Val was the first to move, and she pushed back against Mike, who still lay half on top of her, his weight on her lower back, pressing her stomach into the floor. “Mike,” she said urgently, “the baby…”
He instantly arched up over her, balancing on fingers and toes while glass tinkled off his back; Val wormed carefully out from under him. Weinstock was tucked into a tight corner, his face contorted in agony as he clutched his wounded arm to his chest. Blood seeped through his bandages, evidence of ruptured stitches, and he curled his body up like he was stuffed into a box of pain.
“Is anyone hurt?” Val asked as she used the edge of the chair to pull herself to her knees.
Jonatha gasped as she sat up. “I think I’m cut.”
Newton scuttled out from under her and fished a keychain flashlight out, playing the tiny beam over her. There were at least a dozen small cuts on her arms, but nothing serious. Newton crunched over glass to the bathroom and returned with a thick wad of toilet tissue and began blotting at the cuts.
Val swept off the seat and sat down, wincing at the pain in her lower back and stomach. Mike helped Weinstock up and stood him against the wall. Weinstock was barefoot.
“What the hell is happening?” the doctor demanded, but nobody had any answers. Instead they each stopped moving and listened to the sounds coming through the empty window. The screeching of car horns. Gunshots. And screams. Lots and lots of screams.
The door opened and a nurse rushed in, her face smeared with blood, clothes littered with glass fragments, eyes wild. She had one hand pressed to her throat. “Doctor! Oh my God…they…they…” Then she sank to her knees and fell forward, her hand slipping away to release an arterial spray.
Behind her in the half-lit corridors, it was sheer pandemonium as patients and nurses and doctors staggered through the shadows, most of them bleeding from the shattered windows.
Jonatha tore the wadded tissues out of Newton’s hand, but as she bent to press it to the nurse’s throat the artery pumped a last feeble splash and then stopped.
“What the hell is going on?” she screamed, turning toward Mike. “What’s going on?”
Mike looked out the window. There was more light spilling into the room from the fires out there than from the emergency lights. “It’s what I was trying to tell you,” he said. “This is what Griswold and Vic have been planning all these years. The Red Wave.”
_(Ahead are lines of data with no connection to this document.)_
(** * VNC protocol bridge: pixel translation, callbacks and viewer handlers

    A shallow embedding of [src/protocols/vnc/vnc.c] and of the viewer
    handlers of [user.c], with the properties of the component
    specification proved (or refuted) over it.

    Conventions.
    - C integers are [Z]; every place where the C code narrows or wraps a
      value is written out with [u8], [u32] or [s32].
    - Calls into the downstream encoder and into libvncclient are recorded,
      in program order, on a trace of [event]s.
    - A dereference of a null pointer or a read past the end of a buffer is
      the outcome [Fault] of a pure computation and the outcome [Crash] of
      a procedure. *)

From Stdlib Require Import ZArith List String Bool Lia.
From Stdlib Require Import Init.Byte.
Import ListNotations.
Open Scope Z_scope.

(** ** Machine integers *)

Module MachineInt.

(** [unsigned char] / [uint8_t]. *)
Definition u8 (x : Z) : Z := x mod 2 ^ 8.

(** [uint16_t]. *)
Definition u16 (x : Z) : Z := x mod 2 ^ 16.

(** [unsigned int] / [uint32_t]. *)
Definition u32 (x : Z) : Z := x mod 2 ^ 32.

(** [int], two's complement. *)
Definition s32 (x : Z) : Z := (x + 2 ^ 31) mod 2 ^ 32 - 2 ^ 31.

End MachineInt.
Import MachineInt.

(** ** Host memory *)

(** Outcome of a computation that may dereference a bad pointer. *)
Inductive result (A : Type) : Type :=
| Ok (a : A)
| Fault.
Arguments Ok {A} a.
Arguments Fault {A}.

Definition rbind {A B : Type} (m : result A) (k : A -> result B) : result B :=
  match m with
  | Ok a => k a
  | Fault => Fault
  end.

Definition rmap {A B : Type} (f : A -> B) (m : result A) : result B :=
  rbind m (fun a => Ok (f a)).

Declare Scope result_scope.
Delimit Scope result_scope with result.
Notation "x <- m ;; k" := (rbind m (fun x => k))
  (at level 61, m at next level, right associativity) : result_scope.
Notation "' p <- m ;; k" := (rbind m (fun x => match x with p => k end))
  (at level 61, p pattern, m at next level, right associativity) : result_scope.

(** [*p] for a pointer that may be [NULL]. *)
Definition deref {A : Type} (p : option A) : result A :=
  match p with
  | Some a => Ok a
  | None => Fault
  end.

(** Byte order of the host, which is the byte order of the decoded
    framebuffer and of the cursor source image. *)
Inductive byte_order := LittleEndian | BigEndian.

Definition byte_val (b : byte) : Z := Z.of_N (Byte.to_N b).

(** [*((uint8_t* ) (buf + off))]. *)
Definition load8 (buf : list byte) (off : Z) : result Z :=
  if off <? 0 then Fault
  else match nth_error buf (Z.to_nat off) with
       | Some b => Ok (byte_val b)
       | None => Fault
       end.

(** [*((uint16_t* ) (buf + off))]. *)
Definition load16 (host : byte_order) (buf : list byte) (off : Z) : result Z :=
  (b0 <- load8 buf off ;;
   b1 <- load8 buf (off + 1) ;;
   Ok (match host with
       | LittleEndian => b0 + 2 ^ 8 * b1
       | BigEndian => b1 + 2 ^ 8 * b0
       end))%result.

(** [*((uint32_t* ) (buf + off))]. *)
Definition load32 (host : byte_order) (buf : list byte) (off : Z) : result Z :=
  (b0 <- load8 buf off ;;
   b1 <- load8 buf (off + 1) ;;
   b2 <- load8 buf (off + 2) ;;
   b3 <- load8 buf (off + 3) ;;
   Ok (match host with
       | LittleEndian => b0 + 2 ^ 8 * b1 + 2 ^ 16 * b2 + 2 ^ 24 * b3
       | BigEndian => b3 + 2 ^ 8 * b2 + 2 ^ 16 * b1 + 2 ^ 24 * b0
       end))%result.

(** ** The pixel format of libvncclient ([rfbPixelFormat]) *)

Record rfbPixelFormat := mkFormat {
  bigEndian    : Z;   (* uint8_t, never assigned by this component *)
  bitsPerPixel : Z;   (* uint8_t *)
  depth        : Z;   (* uint8_t *)
  trueColour   : Z;   (* uint8_t *)
  redMax       : Z;   (* uint16_t *)
  greenMax     : Z;   (* uint16_t *)
  blueMax      : Z;   (* uint16_t *)
  redShift     : Z;   (* uint8_t *)
  greenShift   : Z;   (* uint8_t *)
  blueShift    : Z    (* uint8_t *)
}.

(** [guac_vnc_set_pixel_format]: the format requested of the server. Only
    [trueColour] and the fields of the chosen case are assigned. *)
Definition guac_vnc_set_pixel_format (f : rfbPixelFormat) (color_depth : Z)
  : rfbPixelFormat :=
  if color_depth =? 8 then
    {| bigEndian := bigEndian f; trueColour := 1; depth := 8; bitsPerPixel := 8;
       blueShift := 6; redShift := 0; greenShift := 3;
       blueMax := 3; redMax := 7; greenMax := 7 |}
  else if color_depth =? 16 then
    {| bigEndian := bigEndian f; trueColour := 1; depth := 16; bitsPerPixel := 16;
       blueShift := 0; redShift := 11; greenShift := 5;
       blueMax := 0x1f; redMax := 0x1f; greenMax := 0x3f |}
  else
    {| bigEndian := bigEndian f; trueColour := 1; depth := 24; bitsPerPixel := 32;
       blueShift := 0; redShift := 16; greenShift := 8;
       blueMax := 0xff; redMax := 0xff; greenMax := 0xff |}.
“But what is it? What does he want? Just to kill us?”
Mike turned. “Don’t you get it? This isn’t about us. It’s never been about us, not really. We’re just in his way. You said it yourself—Griswold is a psychic vampire. Every time someone is killed by those
things
he created, every time someone dies in pain and terror, he feeds on it. Every death makes him stronger. He’s been getting stronger and stronger all these years, and now with this…” He waved at the window. “With this, he’ll be strong enough.”
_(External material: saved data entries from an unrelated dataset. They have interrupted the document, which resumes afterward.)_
(** * Campus learning dashboard: mentor-request lifecycle, notification
      banner and scheduled attendance reporters.

    A shallow embedding of
    - the mentor-request record builders and student updates quoted from
      [src/services/dataServices.ts] (MentorshipService),
    - the auto-clear effects of [MentorCampusTab.tsx],
    - [scripts/daily-goal-report.js] and [scripts/daily-reflection-report.js],
    together with the properties the specification states about them. *)

From Stdlib Require Import ZArith Lia Ascii String.
From stdpp Require Import gmap strings list sorting.

Local Open Scope Z_scope.
Set Warnings "-clear-no-such-hyp".

(** ** JavaScript strings and values *)

(** A JavaScript string is a sequence of UTF-16 code units; [length],
    [substring] and the default sort order all work on code units. *)
Abbreviation jsstring := (list N).

(** An ASCII literal of the source as a JavaScript string. *)
Definition str (s : string) : jsstring :=
  N_of_ascii <$> list_ascii_of_string s.

(** The values that reach a Firestore document in the modelled code. *)
Inductive jsval : Type :=
  | JUndefined
  | JNull
  | JStr (s : jsstring)
  | JDate (ms : Z).

#[global] Instance jsval_eq_dec : EqDecision jsval.
Proof. solve_decision. Defined.

(** [ToBoolean]: what [if (v)] tests. *)
Definition truthy (v : jsval) : bool :=
  match v with
  | JUndefined | JNull => false
  | JStr s => negb (bool_decide (s = []))
  | JDate _ => true
  end.

(** A plain object / Firestore document: field name to value. *)
Abbreviation doc := (gmap string jsval).

(** Property read [o.k]: a missing key reads as [undefined]. *)
Definition prop (o : doc) (k : string) : jsval := default JUndefined (o !! k).

(** Optional chaining [o?.k] on an object that may be null/undefined. *)
Definition opt_prop (o : option doc) (k : string) : jsval :=
  match o with
  | Some d => prop d k
  | None => JUndefined
  end.

(** ** Mentor request lifecycle (MentorshipService) *)

Module MentorshipService.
“Strong enough to do what?” demanded Val, rising.
Mike’s fiery eyes burned in the darkness.
“Strong enough to rise from the grave. That’s what this is all about. He’s using all this raw power to remake himself. He wants to come back, not as a ghost or as a psychic vampire, but with a new body.”
Weinstock stared at him, then looked out the window at the inferno that was Pine Deep. “What kind of body can he make by feeding on pain and death?”
Mike shook his head. “I don’t know. There’s never been anything like this. The Bone Man was sure of that, and I
know
it. Just like I’m the first of whatever I am…when Griswold rises he’ll be the first of what he is. Something really powerful.” He paused as if listening to voices in his head. “I think he wants to be a god.”